─── EXTRACTED DATA

(* ===== verification/SetupProps.v ===== *)
(** * Setting up a deployment

    The schema can be created again after any partial run; the demo data is
    inserted once, and a deployment set up from nothing serves its first
    tick. *)

From S2P Require Import Prelude JsValue JsJson Database Proc Hoare Http Auth DemoWorld Worker.
From S2P Require Import Scheduler Setup Router Integrity Statements Invariant Fixtures Execution.
From S2P Require Import Sessions.

Open Scope js_scope.
Local Open Scope Z_scope.

(** ** Schema *)

Definition no_ddl_fault : nat → option thrown := fun _ => None.

Definition full_catalog : catalog := (run_ddl no_ddl_fault 0 STATEMENTS empty_catalog).2.

(** A run that fails has executed a prefix of its statements. *)
Lemma run_ddl_prefix fails n l c :
  ∃ k r, (k ≤ length l)%nat ∧ run_ddl fails n l c = (r, (run_ddl no_ddl_fault n (take k l) c).2).
Proof.
  revert n c. induction l as [|s l IH]; intros n c; simpl; [by exists 0%nat, (inr tt)|].
  destruct (fails n) as [e|]; [by exists 0%nat, (inl e); split; [lia|]|].
  destruct (exec_ddl s c) as [e|c'] eqn:E.
  - exists 0%nat, (inl e). split; [lia|done].
  - destruct (IH (S n) c') as (k & r & Hk & ->). exists (S k), r. split; [lia|].
    simpl. by rewrite E.
Qed.

(** Every prefix can be completed. *)
Lemma prefixes_complete :
  Forall (fun k => run_ddl no_ddl_fault 0 STATEMENTS
                     (run_ddl no_ddl_fault 0 (take k STATEMENTS) empty_catalog).2 =
                   (inr tt, full_catalog)) (seq 0 (S (length STATEMENTS))).
Proof. repeat constructor; vm_compute; reflexivity. Qed.


Definition columns (t : string) : option (list string) :=
  (fun t => col_name <$> tbl_cols t) <$> cat_tables full_catalog !! t.

Definition keys (v : jsval) : option (list string) :=
  match v with JObj l => Some l.*1 | _ => None end.

(** The schema has ten tables, with the columns that the rows of the
    server have: the columns of projects, queues, jobs, executions and logs
    are the members of the row objects that are sent, those of the other
    tables are as listed. The job states are those of the server, in their
    order, and a unique index backs the idempotency keys. *)
Theorem schema_complete :
  size (cat_tables full_catalog) = 10%nat ∧
  (∀ p, columns "projects" = keys (project_to_js p)) ∧
  (∀ q, columns "queues" = keys (queue_to_js q)) ∧
  (∀ j, columns "jobs" = keys (job_to_js j)) ∧
  (∀ x, columns "job_executions" = keys (exec_to_js x)) ∧
  (∀ l, columns "job_logs" = keys (log_to_js l)) ∧
  (columns <$> ["organizations"; "users"; "workers"; "worker_heartbeats"; "dead_letter_queue"]) =
    [Some ["id"; "name"; "slug"; "created_at"; "updated_at"];
     Some ["id"; "org_id"; "email"; "name"; "role"; "password_hash"; "created_at"; "updated_at"];
     Some ["id"; "name"; "status"; "meta"; "created_at"; "updated_at"];
     Some ["id"; "worker_id"; "last_seen_at"; "metadata"; "created_at"; "updated_at"];
     Some ["id"; "job_id"; "original_queue_id"; "payload"; "failed_at"; "reason";
           "attempts_made"; "created_at"]] ∧
  cat_enums full_catalog !! "job_status" =
    Some (job_status_text <$> [Queued; Scheduled; Claimed; Running; Completed; Failed; DeadLetter]) ∧
  (fun i => (idx_table i, idx_cols i, idx_unique i, idx_where i))
      <$> cat_indexes full_catalog !! "idx_jobs_idempotency" =
    Some ("jobs", ["queue_id"; "idempotency_key"], true, Some "idempotency_key IS NOT NULL").
Proof. split_and!; intros; vm_compute; reflexivity. Qed.

(** ** Seed *)

(** Seeding is decided by the demo organization alone: once it exists, the
    seed route reports that nothing was seeded and changes nothing, even when
    an earlier seed was cut short after the organization was inserted. *)
Theorem seed_once {W : World} `{!WorldOk W} s k o :
  (∃ url, getUrl = inr url) → fault_at (st_step s) = None →
  organizations (st_db s) !! k = Some o → org_slug o = "demo" →
  run seedDemo s =
    (inr [("seeded", JBool false)], MkStore (st_db s) (st_vars s) (S (st_step s)) (st_bg s)).
Proof.
  intros Hurl Hf Hk Ho. unfold seedDemo. rewrite run_bind, getSql_url by done.
  erewrite run_sql_ok by done. rewrite bool_decide_true; [done|]. intros E.
  assert (o ∈ select_where (st_step s) (fun o => bool_decide (org_slug o = "demo"))
                (organizations (st_db s))) as Hin.
  { apply elem_of_select_where. rewrite bool_decide_eq_true. eauto. }
  destruct (select_where _ _ _) as [|o' l]; [set_solver|done].
Qed.

(** ** From nothing to the first tick *)

Definition setup_request : Request := demo_request "POST" None JNull.

Definition fresh_store : store := MkStore empty_db initial_vars 0 [].

Definition deployed : store := (run (setup_post setup_request no_ddl_fault empty_catalog).1 fresh_store).2.

Definition statuses (db : DB) : list job_status := j_status <$> rows (jobs db).

(** A deployment from nothing works: the setup route answers 200 and
    leaves one organization, user and project, three queues, nine queued jobs
    and one worker; calling it again changes nothing; one tick of the cron
    route then completes all nine jobs with nine execution records. *)
Theorem first_deployment :
  answered (run (setup_post setup_request no_ddl_fault empty_catalog).1 fresh_store) = Some 200 ∧
  (let db := st_db deployed in
   size (organizations db) = 1%nat ∧ size (users db) = 1%nat ∧ size (projects db) = 1%nat ∧
   size (queues db) = 3%nat ∧ size (workers db) = 1%nat ∧
   statuses db = replicate 9 Queued) ∧
  st_db (run (setup_post setup_request no_ddl_fault full_catalog).1 deployed).2 = st_db deployed ∧
  answered (run (cron_worker (demo_request "GET" None JNull)) deployed) = Some 200 ∧
  (let db := st_db (run (cron_worker (demo_request "GET" None JNull)) deployed).2 in
   statuses db = replicate 9 Completed ∧ size (job_executions db) = 9%nat).
Proof. vm_compute. split_and!; reflexivity. Qed.

(** ** Instances *)


Lemma seed_once_witness :
  run seedDemo demo_store = (inr [("seeded", JBool false)], MkStore demo_db initial_vars 1 []).
Proof.
  apply (@seed_once demo demo_ok demo_store "o1" demo_org); try reflexivity. by eexists.
Defined.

──────

For every line above that includes the string "JNull", copy the line.

Definition setup_request : Request := demo_request "POST" None JNull.
  answered (run (cron_worker (demo_request "GET" None JNull)) deployed) = Some 200 ∧
  (let db := st_db (run (cron_worker (demo_request "GET" None JNull)) deployed).2 in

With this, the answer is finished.